I am looking for a way doing a packet capture (or Debug Flow) with a filter based on a defined VPN Connection. The only thing I found, was a filter like "debug dataplane packet-diag set filter match ingress-interface tunnel" but with this I am not able to filter just one VPN Connection (eg tunnel.100). It seems, this command doesn't support sub-interfaces.

Filtering based on src-/dst-address is not possible since we sometimes use GRE like VPN's (both sides of Phase2 ProxyID's are 0.0.0.0/0) and I want to check if src-/dst-IP are the right ones.

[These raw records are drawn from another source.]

(** C9, as amended.  When the [close] event of the window fires while the
    listener that [getWindow] registered is still in place, the module's
    window reference is null afterwards and the closed window is gone, so
    the next [getWindow] constructs a window, a new object, and does not
    return the closed one. *)
Theorem close_then_fresh_window (s : State) (w : win) :
  reachable s → w ∈ live s → w ∈ closeL s →
  let s' := step s (EvClose w) in
  window s' = None ∧ (w ∉ live s') ∧
  ∃ w', getWindow s' = (opened s', Ok (AwaitReady w')) ∧
        w' ≠ w ∧ window (opened s') = Some w' ∧ w' ∈ live (opened s').
Proof.
  intros Hr Hl Hc. destruct (close_armed_window s w Hl Hc) as (Hw & Hl' & Hcr).
  simpl. split; [done|]. split; [rewrite Hl'; set_unfold; tauto|].
  exists (created (step s (EvClose w))). split; [by apply getWindow_None|].
  split; [|split; [done | simpl; set_unfold; tauto]].
  rewrite Hcr. apply reachable_single in Hr as (_ & Hlt & _).
  specialize (Hlt w Hl). lia.
Qed.

Lemma close_then_fresh_window_witness :
  let s := run (init (VStr "device") ∅) [EvStartup; EvReadyToShow 0] in
  window (step s (EvClose 0)) = None ∧ 0 ∉ live (step s (EvClose 0)).
Proof.
  intros s.
  assert (reachable s) as Hr by (by exists (VStr "device"), ∅, [EvStartup; EvReadyToShow 0]).
  assert (0 ∈ live s) as Hl by (by vm_compute).
  assert (0 ∈ closeL s) as Hc by (by vm_compute).
  destruct (close_then_fresh_window s 0 Hr Hl Hc) as (H1 & H2 & _).
  split; [exact H1 | exact H2].
Defined.

(** C9 as stated fails once [before-quit] has removed the listener: the
    [close] event fires, the window is destroyed, the reference still names
    it, and [getWindow] returns that closed window. *)
Lemma close_after_before_quit_keeps_reference :
  let s := run (init (VStr "device") ∅) [EvStartup; EvBeforeQuit] in
  bool_decide (0 ∈ live s) = true ∧
  window (step s (EvClose 0)) = Some 0 ∧
  bool_decide (0 ∈ live (step s (EvClose 0))) = false ∧
  (getWindow (step s (EvClose 0))).2 = Ok (Resolved 0).
Proof. by vm_compute. Qed.

(* ===================================================================== *)
(** ** First run and start-up *)
(* ===================================================================== *)

Lemma launchWindow_window path focus forceRefresh andThen s :
  window (launchWindow path focus forceRefresh andThen s).1 ≠ None.
Proof.
  destruct (window s) as [w|] eqn:E.
  - rewrite (launchWindow_Some _ w) by done.
    assert (preserves same_runtime
              (launchWindow_body (Some w) path focus forceRefresh;;
               match andThen with Some w0 => resolve w0 | None => mret () end)) as H.
    { pres first [apply launchWindow_body_same_runtime | apply resolve_same_runtime]. }
    destruct (H s) as (_ & -> & _). by rewrite E.
  - by rewrite launchWindow_None.
Qed.

(** C10.  The set-up turns a missing (or null) [openWebUIAtLaunch] setting
    into [true] and leaves a stored one alone.  The start-up function reads
    the setting when it runs: if it is truthy it is [launchWindow('/')],
    after which there is a window; if not it does nothing at all. *)
Theorem first_run_and_startup (countlyDeviceId : value) (persisted : gmap string value) (s : State) :
  (persisted !! CONFIG_KEY = None ∨ persisted !! CONFIG_KEY = Some VNull →
     store (init countlyDeviceId persisted) !! CONFIG_KEY = Some (VBool true)) ∧
  (truthy (store_lookup (store s) CONFIG_KEY VUndefined) = true →
     startup s = launchWindow (VStr "/") true false None s ∧
     window (exec startup s) ≠ None) ∧
  (truthy (store_lookup (store s) CONFIG_KEY VUndefined) = false →
     startup s = (s, Ok ())).
Proof.
  split; [|split].
  - intros H. unfold init, store_lookup; simpl.
    destruct H as [-> | ->]; simpl; apply lookup_insert_eq.
  - intros H. assert (startup s = launchWindow (VStr "/") true false None s) as Heq.
    { unfold startup. run_M. by rewrite H. }
    split; [done|]. unfold exec. rewrite Heq. apply launchWindow_window.
  - intros H. unfold startup. run_M. by rewrite H.
Qed.

Lemma first_run_and_startup_witness :
  store (init (VStr "device") ∅) !! CONFIG_KEY = Some (VBool true) ∧
  window (exec startup (init (VStr "device") ∅)) ≠ None ∧
  startup (init (VStr "device") {[CONFIG_KEY := VBool false]}) =
    (init (VStr "device") {[CONFIG_KEY := VBool false]}, Ok ()).
Proof.
  split; [|split].
  - apply (first_run_and_startup (VStr "device") ∅ (init (VStr "device") ∅)).
    left. reflexivity.
  - apply (first_run_and_startup (VStr "device") ∅ (init (VStr "device") ∅)).
    reflexivity.
  - apply (first_run_and_startup (VStr "device") ∅
             (init (VStr "device") {[CONFIG_KEY := VBool false]})).
    reflexivity.
Defined.

(* ===================================================================== *)
(** ** The Origin of the API *)
(* ===================================================================== *)

(** C1.  [apiOrigin] returns the string [null] when it is given no address
    ([null], [undefined] or the empty string), and for an address (any
    truthy argument) it returns the origin of the URI that [toUri] derives
    from it assuming HTTP; it throws when one of the two conversions does. *)
Theorem apiOrigin_spec (toUri : value → outcome string)
    (URL_origin : string → outcome string) (apiMultiaddr : value) :
  (absent apiMultiaddr → apiOrigin toUri URL_origin apiMultiaddr = Ok "null") ∧
  (truthy apiMultiaddr = true →
     apiOrigin toUri URL_origin apiMultiaddr =
     outcome_bind (toUri apiMultiaddr) URL_origin).
Proof.
  split.
  - intros [-> | [-> | ->]]; reflexivity.
  - intros H. unfold apiOrigin. by rewrite H.
Qed.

Also, filtering based on zone is not possible since all our vpn tunnels are in the same zone (firewall doesn't support that many zones as we have tunnel interfaces)

1 accepted solution

Accepted Solutions

Palo Alto Networks Guru

I see, thank you for the details.  You could use your traffic log for this investigation.  If all of your remote sites map to unique zones, you can filter based on zone and then look at the traffic log details to see how the source and destination addresses were changed by NAT.  These details are available in the session detailed view (magnifying glass icon at the far left of the traffic log in the web interface).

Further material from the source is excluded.